_Stored items:_
(** One callback run by the loop; [None] when the loop cannot make that
    call in this state.  Data is delivered only while the transport is
    open; a timer handle runs once, when due and not cancelled;
    [connection_lost] is called once, after the transport was closed (by
    the protocol or by the loop) in an earlier callback. *)
Definition loop_step (cls : HTTPServer_class) (self : HTTPServer)
    (ev : event) : option HTTPServer :=
  match ev with
  | DataReceived data =>
      if closing (transport self) then None
      else Some (data_received self data)
  | TaskStep i =>
      match nth_error (tasks self) i with
      | Some (Pending request) =>
          let '(self', exception) := _call_handler cls self request in
          Some (set_task self' i (Finished exception))
      | _ => None
      end
  | TaskDone i =>
      match nth_error (tasks self) i with
      | Some (Finished _) =>
          Some (_finalize_request (set_task self i Finalized))
      | _ => None
      end
  | TimerFired at_time =>
      let h := h_timeout self in
      if dangling h && (when h <=? at_time) then
        Some (timeout
                (mk_server (transport self)
                           (mk_timer (when h) (cancelled h) true)
                           (tasks self) (log self) (composed self)
                           (invoked self) (lost self)))
      else None
  | ConnectionLost =>
      if closing (transport self) && negb (lost self) then
        Some (connection_lost
                (mk_server (transport self) (h_timeout self) (tasks self)
                           (log self) (composed self) (invoked self) true))
      else None
  | PeerClosed =>
      if closing (transport self) then None
      else
        let t := transport self in
        Some (mk_server (mk_transport true (close_calls t) (written t))
                        (h_timeout self) (tasks self) (log self)
                        (composed self) (invoked self) (lost self))
  end.

Fixpoint loop_run (cls : HTTPServer_class) (self : HTTPServer)
    (evs : list event) : option HTTPServer :=
  match evs with
  | [] => Some self
  | ev :: rest =>
      match loop_step cls self ev with
      | Some self' => loop_run cls self' rest
      | None => None
      end
  end.

(** The number of chunks of data a run of events delivers. *)
Fixpoint chunks (evs : list event) : nat :=
  match evs with
  | [] => O
  | DataReceived _ :: rest => S (chunks rest)
  | _ :: rest => chunks rest
  end.


(** The number of dispatch tasks that have not run yet. *)
Fixpoint pending (ts : list task) : nat :=
  match ts with
  | [] => O
  | Pending _ :: rest => S (pending rest)
  | _ :: rest => pending rest
  end.

(** The timer at the close of the connection: once [connection_lost] has
    run the handle is cancelled, and once the protocol has closed the
    transport itself or [connection_lost] has run the timeout is no
    longer scheduled. *)
Definition safe_timer (self : HTTPServer) : Prop :=
  (lost self = true -> cancelled (h_timeout self) = true)
  /\ (lost self = true \/ (0 < close_calls (transport self))%nat ->
      dangling (h_timeout self) = false).


End Server.

(** ** Regular expressions

    A model of [re.match] for the pattern constructs route tables use:
    literal characters, [\d], [.], concatenation, [|], greedy [*], named
    groups [(?P<name>...)] and the end anchor [\Z].  Patterns are given in
    parsed form.  The matcher backtracks the way [re] does: alternatives
    left to right, [*] taking as many rounds as it can first. *)

Module Regex.

Inductive regex : Type :=
| Empty
| Chr (c : ascii)
| Digit
| AnyChar
| Seq (r1 r2 : regex)
| Alt (r1 r2 : regex)
| Star (r : regex)
| Named (name : string) (r : regex)
| EndZ.

(** [r+] *)
Definition Plus (r : regex) : regex := Seq r (Star r).

(** A literal string. *)
Fixpoint Lit (s : string) : regex :=
  match s with
  | EmptyString => Empty
  | String c rest => Seq (Chr c) (Lit rest)
  end.

Definition is_digit (c : ascii) : bool :=
  let n := nat_of_ascii c in (48 <=? n)%nat && (n <=? 57)%nat.

Definition is_newline (c : ascii) : bool := Ascii.eqb c "010"%char.

(** Group bindings made so far, the latest first. *)
Definition captures : Type := list (string * string).

Fixpoint find (name : string) (c : captures) : option string :=
  match c with
  | [] => None
  | (n, v) :: rest => if String.eqb n name then Some v else find name rest
  end.

(** A continuation: what to do with the rest of the string. *)
Definition cont : Type := string -> captures -> option captures.

(** The rounds of a [*]: try one more round of [step] that consumes
    something and go on from there; failing that, leave the loop.  The
    fuel is the length of the string, one round using up at least one
    character. *)
Fixpoint rounds (step : string -> captures -> cont -> option captures)
    (k : cont) (fuel : nat) (s : string) (c : captures)
    : option captures :=
  match fuel with
  | O => k s c
  | S fuel' =>
      match
        step s c
             (fun s1 c1 =>
                if (String.length s1 <? String.length s)%nat
                then rounds step k fuel' s1 c1
                else None)
      with
      | Some res => Some res
      | None => k s c
      end
  end.

(** [go r s c k]: match [r] at the front of [s], then hand the rest of
    the string to [k]; when [k] fails, try the next way of matching
    [r]. *)
Fixpoint go (r : regex) (s : string) (c : captures) (k : cont) {struct r}
    : option captures :=
  match r with
  | Empty => k s c
  | Chr a =>
      match s with
      | String b s' => if Ascii.eqb a b then k s' c else None
      | EmptyString => None
      end
  | Digit =>
      match s with
      | String b s' => if is_digit b then k s' c else None
      | EmptyString => None
      end
  | AnyChar =>
      match s with
      | String b s' => if is_newline b then None else k s' c
      | EmptyString => None
      end
  | Seq r1 r2 => go r1 s c (fun s1 c1 => go r2 s1 c1 k)
  | Alt r1 r2 =>
      match go r1 s c k with
      | Some res => Some res
      | None => go r2 s c k
      end
  | Star r1 => rounds (go r1) k (String.length s) s c
  | Named name r1 =>
      go r1 s c
         (fun s1 c1 =>
            k s1 ((name,
                   substring 0 (String.length s - String.length s1) s)
                  :: c1))
  | EndZ =>
      match s with
      | EmptyString => k s c
      | String _ _ => None
      end
  end.

(** The names of the pattern's groups, in order. *)
Fixpoint group_names (r : regex) : list string :=
  match r with
  | Seq r1 r2 | Alt r1 r2 => group_names r1 ++ group_names r2
  | Star r1 => group_names r1
  | Named name r1 => name :: group_names r1
  | _ => []
  end.

(** [m.groupdict()] *)
Definition groupdict (r : regex) (c : captures) : kwargs :=
  map (fun name => (name, find name c)) (group_names r).

(** [re.match(r, s)]: the match may end anywhere in [s]. *)
Definition re_match (r : regex) (s : string) : option kwargs :=
  option_map (groupdict r) (go r s [] (fun _ c => Some c)).

(** [re.fullmatch(r, s)]: the match must end where [s] ends. *)
Definition re_fullmatch (r : regex) (s : string) : option kwargs :=
  option_map (groupdict r)
    (go r s [] (fun rest c =>
                  match rest with
                  | EmptyString => Some c
                  | String _ _ => None
                  end)).

(** [matches r s rest]: [r] can match exactly [s] when [rest] follows. *)
Inductive matches : regex -> string -> string -> Prop :=
| M_Empty rest : matches Empty "" rest
| M_Chr a rest : matches (Chr a) (String a "") rest
| M_Digit a rest : is_digit a = true -> matches Digit (String a "") rest
| M_AnyChar a rest :
    is_newline a = false -> matches AnyChar (String a "") rest
| M_Seq r1 r2 s1 s2 rest :
    matches r1 s1 (s2 ++ rest) -> matches r2 s2 rest ->
    matches (Seq r1 r2) (s1 ++ s2) rest
| M_AltL r1 r2 s rest : matches r1 s rest -> matches (Alt r1 r2) s rest
| M_AltR r1 r2 s rest : matches r2 s rest -> matches (Alt r1 r2) s rest
| M_StarStop r rest : matches (Star r) "" rest
| M_StarRound r a s1 s2 rest :
    matches r (String a s1) (s2 ++ rest) -> matches (Star r) s2 rest ->
    matches (Star r) (String a s1 ++ s2) rest
| M_Named name r s rest : matches r s rest -> matches (Named name r) s rest
| M_EndZ : matches EndZ "" "".

(** The property of a matching step that the soundness of the loop
    needs. *)
Definition sound_step (r : regex)
    (step : string -> captures -> cont -> option captures) : Prop :=
  forall s c k res,
    step s c k = Some res ->
    exists s1 rest c', s = s1 ++ rest /\ matches r s1 rest
                       /\ k rest c' = Some res.

(** The property of a matching step that the completeness of the loop
    needs: a continuation that accepts the rest makes the step succeed. *)
Definition complete_step (r : regex)
    (step : string -> captures -> cont -> option captures) : Prop :=
  forall s1 rest,
    matches r s1 rest ->
    forall c (k : cont),
      (forall c', k rest c' <> None) -> step (s1 ++ rest) c k <> None.

End Regex.


(** ** The rest of [HTTPHandler] *)

Definition NotImplementedError : pyexc := mk_exc "NotImplementedError" true "".

Definition AttributeError (msg : string) : pyexc :=
  mk_exc "AttributeError" true msg.

(** [HTTPHandler.handle] of the base class. *)
Definition HTTPHandler_handle (request : HTTPRequest) (kw : kwargs)
    : outcome pyvalue :=
  Raises NotImplementedError.

(** An instance of [HTTPHandler] itself, or of a subclass that does not
    override [handle]; the method is decorated with [asyncio.coroutine]. *)
Definition HTTPHandler_base : HTTPHandler := mk_handler true HTTPHandler_handle.

Section Templates.

Variable pattern : Type.

(** jinja2: [env.get_template(name).render(data)] for an environment that
    loads from [template_path]; either step may raise. *)
Variable jinja_render :
  string -> string -> list (string * pyvalue) -> outcome string.

(** [HTTPHandler.render(self, template_name, **kwargs)].  The class
    attribute [_jinja_env] is the empty string until an [Application]
    is constructed, and a string has no [get_template]. *)
Definition render (cls : HTTPServer_class pattern) (template_name : string)
    (kw : list (string * pyvalue)) : outcome string :=
  match _jinja_env cls with
  | NoEnvironment =>
      Raises (AttributeError "'str' object has no attribute 'get_template'")
  | Environment template_path => jinja_render template_path template_name kw
  end.

End Templates.

(** ** Measures of a connection *)

(** The string contains a question mark. *)
Fixpoint has_query (s : string) : bool :=
  match s with
  | EmptyString => false
  | String c rest => Ascii.eqb c "?"%char || has_query rest
  end.

(** The number of dispatch tasks whose done callback has run. *)
Fixpoint finalized (ts : list task) : nat :=
  match ts with
  | [] => O
  | Finalized :: rest => S (finalized rest)
  | _ :: rest => finalized rest
  end.

(** The status codes of the access lines printed, in order. *)
Fixpoint access_codes (l : list log_entry) : list Z :=
  match l with
  | [] => []
  | AccessLine _ _ status :: rest => status :: access_codes rest
  | Traceback _ :: rest => access_codes rest
  end.

(** The callbacks in which the protocol closes the transport or gives up
    the timer: a done callback, the timeout, [connection_lost]. *)
Definition ends_connection (ev : event) : bool :=
  match ev with
  | TaskDone _ | TimerFired _ | ConnectionLost => true
  | DataReceived _ | TaskStep _ | PeerClosed => false
  end.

_WHAT IS REQUIRED:_
Your answer should be exactly the lines of the data above, from the first through the line containing "let '(self', exception)".

_EXERCISE SOLUTION:_
(** One callback run by the loop; [None] when the loop cannot make that
    call in this state.  Data is delivered only while the transport is
    open; a timer handle runs once, when due and not cancelled;
    [connection_lost] is called once, after the transport was closed (by
    the protocol or by the loop) in an earlier callback. *)
Definition loop_step (cls : HTTPServer_class) (self : HTTPServer)
    (ev : event) : option HTTPServer :=
  match ev with
  | DataReceived data =>
      if closing (transport self) then None
      else Some (data_received self data)
  | TaskStep i =>
      match nth_error (tasks self) i with
      | Some (Pending request) =>
          let '(self', exception) := _call_handler cls self request in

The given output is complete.